Fred Russell

Personal information
- Born: Frederick Thomas Russell 20 August 1890 New Zealand
- Died: 23 December 1972 (aged 82) Wellington, New Zealand
- Occupation: Builder

Sport
- Country: New Zealand
- Sport: Lawn bowls
- Club: Hataitai Bowling Club

Medal record
Representing New Zealand
Men's lawn bowls
British Empire Games
| Bronze medal – third place | 1950 Auckland | Fours |

= Fred Russell (bowls) =

New Zealand lawn bowls player

Frederick Thomas Russell (20 August 1890 – 23 December 1972) was a New Zealand lawn bowls player.
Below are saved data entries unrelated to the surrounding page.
(* ===== verification/Scenario.v ===== *)
(** * A concrete deployment

    The orchestrator over the Postgres repositories of [PgSession.v], with a loopback bridge in
    the place of SSH and a recording sink that keeps what it is handed.  One user, one session, one
    client: the states of this scenario are computed, and the theorems about the orchestrator are
    applied to them. *)

From S2P Require Import Prelude Core Replay SessionStore PgSession Prog Manager ManagerInv ManagerSpec.
Import TerminalSessionManager.

(** A bridge that remembers what was written and refuses a closed handle. *)
Record Loopback := mkLoopback {
  lb_written : list (nat * list Byte.byte);
  lb_size : list (nat * (Z * Z));
  lb_closed : list nat
}.

#[export] Instance loopback_bridge : PtyBridge Loopback := {|
  pty_write_input h bytes b :=
    if bool_decide (h ∈ lb_closed b) then (Err BridgeClosed, b)
    else (Ok tt, mkLoopback (lb_written b ++ [(h, bytes)]) (lb_size b) (lb_closed b));
  pty_resize h cols rows b :=
    if bool_decide (h ∈ lb_closed b) then (Err BridgeClosed, b)
    else (Ok tt, mkLoopback (lb_written b) (lb_size b ++ [(h, (cols, rows))]) (lb_closed b));
  pty_close h b := mkLoopback (lb_written b) (lb_size b) (lb_closed b ++ [h])
|}.

(** A recording sink that keeps the sequence numbers it was handed. *)
Definition SeqSink : Type := list (nat * Z).

#[export] Instance seq_sink : RecordingSink SeqSink := {|
  rec_writer_for id r := (length r, r);
  rec_output h seq _ r := r ++ [(h, seq)];
  rec_marker h _ seq _ r := r ++ [(h, seq)];
  rec_shutdown h seq r := r ++ [(h, seq)]
|}.

Abbreviation world := (World PgDb Loopback SeqSink).

Definition user : UserId := 1.
Definition stranger : UserId := 2.
Definition db0 : PgDb := mkPgDb {[ user; stranger ]} {[ 10 ]} empty empty [] 1000 100 [].
Definition w0 : world := boot db0 5000 (mkLoopback [] [] []) [].
Definition cfg : ManagerConfig := mkManagerConfig DETACHED_LIVE_PTY_TTL 8 4 64 true.

Definition create_req : CreateTerminalSessionRequest := mkCreateReq user 10 80 24.
Definition attach_req : AttachSessionRequest := mkAttachReq user 100 None None.
Definition pty : SshPtyStart := mkPtyStart 7 (Some 70%nat).

(** Created, bound to a PTY, attached, detached. *)
Definition w_created : world := (run (create_session create_req) w0).2.
Definition w_live : world := (run (start_live_pty cfg user 100 pty) w_created).2.
Definition w_attached : world := (run (attach_session attach_req) w_live).2.
Definition w_detached : world :=
  (run (detach_attachment cfg user 100 102 (Some 3)) w_attached).2.

(** Propositions about concrete states that evaluate to [true]. *)
Ltac by_compute := apply (bool_decide_unpack _); vm_compute; exact Logic.I.

Definition db_up (d : PgDb) : bool :=
  bool_decide (map_Forall (fun id r => r_id r = id) (t_sessions d))
  && bool_decide (map_Forall (fun _ r => status_chk (r_status r) && dim_chk (r_cols r)
                                         && dim_chk (r_rows r) = true) (t_sessions d))
  && bool_decide (map_Forall (fun id a => ta_id a = id) (t_attachments d))
  && bool_decide (faults d = [])
  && bool_decide (map_Forall (fun id _ => id < next_uuid d) (t_sessions d))
  && bool_decide (map_Forall (fun id a => id < next_uuid d
                     /\ last_seen_seq_chk (ta_last_seen_seq a) = true) (t_attachments d))
  && bool_decide (Forall (fun r => er_id r < next_uuid d) (t_events d)).

Lemma db_up_sound d : db_up d = true -> up d.
Proof.
  unfold db_up. intros H. bool_props. split; [split; [|done]|split; try done].
  - intros id r Hr. split; [auto|]. match goal with
    | Hall : map_Forall (fun _ r => _ && _ && _ = true) _ |- _ => specialize (Hall id r Hr) end.
    cbn beta in *. bool_props. by split.
  - by match goal with E : faults d = [] |- _ => rewrite E; constructor end.
Qed.

Lemma inv_w0 : inv w0.
Proof.
  apply inv_boot; [by apply (db_up_sound db0)| |apply map_Forall_empty|by constructor].
  cbn. rewrite omap_empty. apply map_Forall_empty.
Qed.

Lemma inv_run {A} (p : prog world A) w :
  (forall w0, wp inv guar p w0 (fun _ _ => True)) -> inv w -> inv (run p w).2.
Proof. intros Hp Hw. by destruct (wp_run inv guar p w _ (Hp w) Hw) as [? _]. Qed.

Lemma inv_w_attached : inv w_attached.
Proof.
  apply inv_run; [apply safe_attach_session|]. apply inv_run; [apply safe_start_live_pty|].
  apply inv_run; [apply safe_create_session|]. apply inv_w0.
Qed.

(** ** Safety *)

Lemma run_ignore_answer {E A} (p : prog world (result E A)) w :
  (run (ignore (answer p)) w).2 = (run p w).2.
Proof. unfold ignore, answer. rewrite run_bind, run_try. by destruct (run p w) as [[] ?]. Qed.

Lemma reachable_w_live : reachable (starts cfg) w0 (mkPool w_live []).
Proof.
  assert (H0 : reachable (starts cfg) w0 (mkPool w0 [])) by apply rtc_refl.
  pose proof (reachable_run cfg w0 w0 w0 _ H0 (starts_request cfg w0 (ReqCreate create_req))) as H1.
  pose proof (reachable_run cfg w0 _ _ _ H1 (starts_request cfg _ (ReqStartPty user 100 pty))) as H2.
  cbn [respond] in H1, H2. by rewrite !run_ignore_answer in H2.
Qed.

Lemma orchestrator_safety_witness :
  inv w_live /\ guar w0 w_live /\ live_of 100 w_live <> None.
Proof.
  destruct (orchestrator_safety cfg w0 (mkPool w_live []) inv_w0 reachable_w_live) as [H1 H2].
  split; [exact H1|]. split; [exact H2|]. vm_compute. discriminate.
Defined.

(** ** The calls *)

Definition s_active : TerminalSession := mkSession 100 user 10 Active 80 24 1000 1000 None.
Definition a_attached : TerminalSessionAttachment := mkAttachment 102 100 1000 None None None None.
Definition l_live : LiveRuntime := mkLive 7 1 2 (Some 4%nat) (Some 70%nat) None (Some 0%nat) 3.
Definition fw : ForwarderArgs := mkForwarder 1 0 2 100 user (Some 0%nat) 3.
Definition bytes_of (l : list Z) : list Byte.byte := map byte_of l.
Definition shell_output : list SshPtyEvent :=
  [PtyOutput (bytes_of [104; 105]); PtyOutput (bytes_of [10]); PtyOutput (bytes_of [36; 32]);
   PtyExit 0; PtyClosed RemoteEof].

Lemma client_attached : attached_client 100 user 102 (Some 3) s_active a_attached w_attached.
Proof.
  split; [by apply db_up_sound; vm_compute|by vm_compute..|].
  intros n [= <-]. lia.
Qed.

Lemma foreign_request_denied_witness :
  exists e d, run (respond cfg (ReqClose 100 stranger)) w_attached = (Err e, set_db d w_attached)
    /\ store_eq (w_db w_attached) d
    /\ (st_healthy (w_db w_attached) -> e = NotFound \/ exists f m, e = InvalidDimensions f m).
Proof.
  apply (foreign_request_denied cfg (ReqClose 100 stranger) stranger 100 w_attached inv_w_attached eq_refl).
  intros (s & Hs & Ho). vm_compute in Hs. injection Hs as <-. discriminate Ho.
Defined.

Lemma close_session_effect_witness :
  exists seen e w', let row := with_status s_active Closed (Some 5000) seen in
    run (close_session 100 user) w_attached = (Ok (mkCloseOut row false), w')
    /\ sv_events (w_db w') = sv_events (w_db w_attached) ++ [e]
    /\ lb_closed (w_pty w') = [7%nat].
Proof.
  destruct (close_session_effect 100 user s_active w_attached) as
    (seen & e & w' & Hrun & _ & _ & Hev & _ & _ & _ & Hl);
    [by apply db_up_sound; vm_compute|by vm_compute|done|done|].
  exists seen, e, w'. split; [exact Hrun|]. split; [exact Hev|].
  destruct (Hl l_live) as [-> _]; by vm_compute.
Defined.

Lemma close_session_idempotent_witness :
  exists row w2, run (close_session 100 user) (run (close_session 100 user) w_attached).2
    = (Ok (mkCloseOut row true), w2) /\ lb_closed (w_pty w2) = [7%nat].
Proof.
  destruct (close_session_idempotent 100 user s_active w_attached) with
    (r1 := (run (close_session 100 user) w_attached).1) (w1 := (run (close_session 100 user) w_attached).2)
    as (row & w2 & _ & Hrun & _ & _ & _ & Hp & _);
    [by apply db_up_sound; vm_compute|by vm_compute|done|apply surjective_pairing|].
  exists row, w2. split; [exact Hrun|]. rewrite Hp. by vm_compute.
Defined.

Lemma last_detach_opens_window_witness :
  exists info, detach_state 100 (run (detach_attachment cfg user 100 102 (Some 3)) w_attached).2 = Some info
    /\ di_expires_at info = 5000 + DETACHED_LIVE_PTY_TTL.
Proof.
  destruct (last_detach_opens_window cfg 100 user 102 (Some 3) s_active a_attached l_live w_attached
    client_attached) as (seen & e & w' & Hrun & _ & _ & _ & _ & _ & _ & Hst & _); [by vm_compute..|].
  rewrite Hrun. eexists. split; [exact Hst|by vm_compute].
Defined.

(** A second client, then the first leaves. *)
Definition w_two : world := (run (attach_session attach_req) w_attached).2.

Lemma detach_keeps_session_for_others_witness :
  w_runtimes (run (detach_attachment cfg user 100 102 (Some 3)) w_two).2 = w_runtimes w_two.
Proof.
  assert (Hc : attached_client 100 user 102 (Some 3) s_active a_attached w_two).
  { split; [by apply db_up_sound; vm_compute|by vm_compute..|]. intros n [= <-]. lia. }
  destruct (detach_keeps_session_for_others cfg 100 user 102 (Some 3) s_active a_attached w_two Hc)
    as (e & w' & Hrun & _ & _ & _ & _ & _ & Hr & _); [by vm_compute..|].
  rewrite Hrun. exact Hr.
Defined.

Definition s_detached : TerminalSession := mkSession 100 user 10 Detached 80 24 1000 1000 None.
Definition a_detached : TerminalSessionAttachment :=
  mkAttachment 102 100 1000 (Some 5000) None None (Some 3).

Lemma detach_idempotent_witness :
  exists d, (run (detach_attachment cfg user 100 102 (Some 9)) w_detached).1 =
      Ok (mkDetachOut (mkDetachSessionOut s_detached a_detached true) None)
    /\ store_eq (w_db w_detached) d.
Proof.
  assert (Hc : attached_client 100 user 102 (Some 9) s_detached a_detached w_detached).
  { split; [by apply db_up_sound; vm_compute|by vm_compute..|]. intros n [= <-]. lia. }
  destruct (detach_idempotent cfg 100 user 102 (Some 9) s_detached a_detached w_detached Hc)
    as (d & Hrun & Heq); [by eexists|].
  exists d. rewrite Hrun. split; [reflexivity|exact Heq].
Defined.

Lemma attach_effect_witness :
  exists a, (run (attach_session attach_req) w_live).1 =
    Ok (attach_out s_active a (Some (mkView 7 1 2))) /\ attachment_of attach_req a.
Proof.
  destruct (attach_effect attach_req s_active w_live) as (a & e & w' & Hrun & _ & Ha & _).
  - split; [by apply db_up_sound; vm_compute|by vm_compute..].
  - intros l Hl. vm_compute in Hl. injection Hl as <-. done.
  - exists a. rewrite Hrun. split; [reflexivity|exact Ha].
Defined.

Definition l_detached : LiveRuntime :=
  set_detach_close (Some (mkDetachClose (mkDetachInfo 5000 (5000 + DETACHED_LIVE_PTY_TTL)) 5)) l_live.

Lemma reattach_rescues_session_witness :
  exists w', (run (attach_session attach_req) w_detached).2 = w'
    /\ detach_state 100 w' = None /\ run (expire_detach_close 100 user) w' = (tt, w').
Proof.
  destruct (reattach_rescues_session attach_req s_detached l_detached
    (mkDetachClose (mkDetachInfo 5000 (5000 + DETACHED_LIVE_PTY_TTL)) 5) w_detached)
    as (a & w' & Hrun & _ & _ & _ & _ & _ & Hst & _ & _ & Hexp); [|by vm_compute..|].
  - split; [by apply db_up_sound; vm_compute|by vm_compute..].
  - exists w'. rewrite Hrun. split; [reflexivity|]. split; [exact Hst|apply Hexp].
Defined.

Lemma ttl_expiry_closes_witness :
  exists seen w', run (expire_detach_close 100 user) w_detached = (tt, w')
    /\ sv_sessions (w_db w') !! 100 = Some (with_status s_detached Closed (Some 5000) seen).
Proof.
  destruct (ttl_expiry_closes 100 user s_detached l_detached
    (mkDetachClose (mkDetachInfo 5000 (5000 + DETACHED_LIVE_PTY_TTL)) 5) w_detached)
    as (seen & e & w' & Hrun & Hs & _);
    [by apply db_up_sound; vm_compute|by vm_compute..|].
  exists seen, w'. split; [exact Hrun|]. rewrite Hs. apply lookup_insert_eq.
Defined.

Lemma reconnect_gap_free_witness :
  let w' := (run (forward_pty_output fw shell_output None) w_attached).2 in
  exists n : nat, replay_since 100 (Some 1) w' =
    Some (if Z.of_nat n <=? 1
          then Ok (mkRange [mkFrame 2 (bytes_of [10]); mkFrame 3 (bytes_of [36; 32])] 3)
          else Err (mkWindowLost 1 (Some (Z.of_nat n + 1)) 3)).
Proof.
  destruct (reconnect_gap_free fw shell_output 100 l_live w_attached) as (_ & _ & H);
    [split; by vm_compute|by vm_compute..|].
  destruct (H 1) as (n & Hn & _); [by vm_compute|]. exists n. exact Hn.
Defined.

Lemma remote_exit_closes_session_witness :
  exists seen w', run (forward_pty_output fw shell_output None) w_attached = (tt, w')
    /\ sv_sessions (w_db w') !! 100 = Some (with_status s_active Closed (Some 5000) seen).
Proof.
  destruct (remote_exit_closes_session fw shell_output s_active w_attached) as (seen & e & w' & Hrun & Hs & _);
    [by apply db_up_sound; vm_compute|by vm_compute..|].
  exists seen, w'. split; [exact Hrun|]. rewrite Hs. apply lookup_insert_eq.
Defined.

Lemma detach_reopens_closed_session_witness :
  let w1 := (run (forward_pty_output fw shell_output None) w_attached).2 in
  let w2 := (run (detach_attachment cfg user 100 102 (Some 3)) w1).2 in
  exists s2, sv_sessions (w_db w2) !! 100 = Some s2 /\ ts_status s2 = Detached.
Proof.
  destruct (detach_reopens_closed_session cfg fw shell_output 100 user 102 (Some 3) s_active a_attached
    l_live w_attached client_attached) as (_ & (s2 & Hs2 & Hd & _) & _); [by vm_compute..|].
  exists s2. split; [exact Hs2|exact Hd].
Defined.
At the 1950 British Empire Games in Auckland, he won the men's fours bronze medal alongside teammates Arthur Engebretsen, Noel Jolly and Pete Skoglund. The New Zealand, Australian and South African fours each finished the round robin with two wins, but New Zealand then lost an eliminator match against the South Africans and did not progress to the final.

Russell was born on 20 August 1890, the son of Alexander and Emily Russell, and died on 23 December 1972. He was buried at Karori Cemetery. A builder by trade, he was a member of the Hataitai Bowling Club in Wellington.